Exclusionary norms
In language, humans express social categories and norms, which exclude groups who live outside of them [58]. LMs that faithfully encode patterns present in language necessarily encode such norms.
ENTITY
2 - AI
INTENT
2 - Unintentional
TIMING
3 - Other
Risk ID
mit208
Domain lineage
1. Discrimination & Toxicity
1.1 > Unfair discrimination and misrepresentation
Mitigation strategy
1. Implement rigorous pre-processing and in-training techniques, such as Counterfactual Data Augmentation (CDA), to systematically challenge exclusionary norms by generating and incorporating diverse, non-stereotypical examples into the training and fine-tuning datasets. This intervention aims to dilute the statistical encoding of narrow, exclusive social definitions present in the source corpus. 2. Apply vector-based debiasing methods, such as the Bias Vector subtraction approach, to the Language Model's (LM) weights or embeddings.
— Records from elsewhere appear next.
Lemma max_by_priority_max l i best p j :
  max_by_priority l i best = Some (p, j) → (∀ t, t ∈ l → priority t ≤ p) ∧ (∀ p' j', best = Some (p', j') → p' ≤ p).
Proof.
  revert i best. induction l as [|a l IH]; intros i best; cbn; [intros ->; split; [intros t []%not_elem_of_nil|by intros p' j' [= <- _]]|].
  intros [Hl Hb]%IH. destruct best as [[p' j']|]; [destruct (Z.ltb_spec (priority a) p')|]; split.
  - intros t [->|?]%elem_of_cons; [|eauto]. specialize (Hb _ _ eq_refl). lia.
  - intros ? ? [= <- _]. eauto.
  - intros t [->|?]%elem_of_cons; eauto.
  - intros ? ? [= <- _]. specialize (Hb _ _ eq_refl). lia.
  - intros t [->|?]%elem_of_cons; eauto.
  - done.
Qed.

(** the priority scheduler does not go round: once it has picked a task it
    picks the same one every time, and leaves the queue as it is, even if others
    of the same priority are ready. *)
Theorem schedule_picks_same s cpu i s1 :
  schedule_next_local s cpu = Ret (Some i, s1) → schedule_next_local s1 cpu = Ret (Some i, s1).
Proof.
  unfold schedule_next_local at 1. intros (q & Hq & He)%bind_ret. apply index_Ret in Hq as [Hc Hq].
  pose proof (max_by_priority_max (ready q) 0 None) as Hmax. pose proof (max_by_priority_spec (ready q) 0 None) as Hsp.
  destruct (max_by_priority _ _ _) as [[p j]|]; [|done]. destruct (Hmax p j eq_refl) as [Hmax' _]. clear Hmax.
  apply bind_ret in He as (t & (_ & Ht)%index_Ret & He). set (l := take _ _ ++ drop _ _) in He. change (id (set_state t Running)) with (id t) in He.
  cbn zeta in He. apply bind_ret in He as (s' & Hs & [= <- <-]). apply bind_ret in Hs as (qs & Hst & [= <-]).
  assert (0 ≤ cpu < len (CPU_QUEUES s)) as Hlen by (apply lookup_lt_Some in Hq; unfold len; lia).
  rewrite store_ok in Hst by done. injection Hst as <-.
  assert (∀ t', t' ∈ l → priority t' ≤ priority t) as Hpr.
  { intros t' Ht'. destruct Hsp as [?|(x & Hx & _ & <-)]; [done|]. rewrite Z.sub_0_r, Ht in Hx. injection Hx as <-. apply Hmax'.
    rewrite (remove_at _ _ _ Ht). by right. }
  unfold schedule_next_local, queue_of. cbn [CPU_QUEUES with_queues with_current_id].
  rewrite (index_lookup _ _ (mkCpuQueue (l ++ [set_state t Running]) (Some (id t)))) by (done || (apply list_lookup_insert_eq; unfold len in *; lia)).
  cbn [mbind outcome_bind ready]. rewrite max_by_priority_last by done. rewrite (index_lookup _ _ (set_state t Running)); cycle 1.
  { unfold len. lia. }
  { unfold len. rewrite Z.add_0_l, Nat2Z.id. by apply list_lookup_middle. }
  cbn [mbind outcome_bind]. cbn zeta. change (id (set_state (set_state t Running) Running)) with (id t).
  unfold len. rewrite Z.add_0_l, Nat2Z.id, take_app_length, drop_ge, (right_id_L [] (++)) by (rewrite length_app; cbn; lia).
  unfold set_queue. cbn [CPU_QUEUES with_queues with_current_id]. rewrite store_ok by (unfold len in *; by rewrite length_insert). cbn [mbind outcome_bind].
  by rewrite list_insert_insert_eq.
Qed.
This is an internal, model-level intervention designed to mathematically reduce the LM's internal projection onto latent dimensions that correspond to or amplify exclusionary social stereotypes. 3. Establish a continuous Human-in-the-Loop (HITL) auditing and feedback mechanism involving domain experts (e.g., sociolinguists and ethics specialists) to identify, flag, and correct model outputs that reflect or generate exclusionary language. The resulting feedback should be used to iteratively refine safety classifiers and perform model recalibration to ensure post-deployment adherence to inclusive norms.
ADDITIONAL EVIDENCE
Example: For example, defining the term “family” as heterosexual married parents with a blood-related child, denies the existence of families who to whom these criteria do not apply.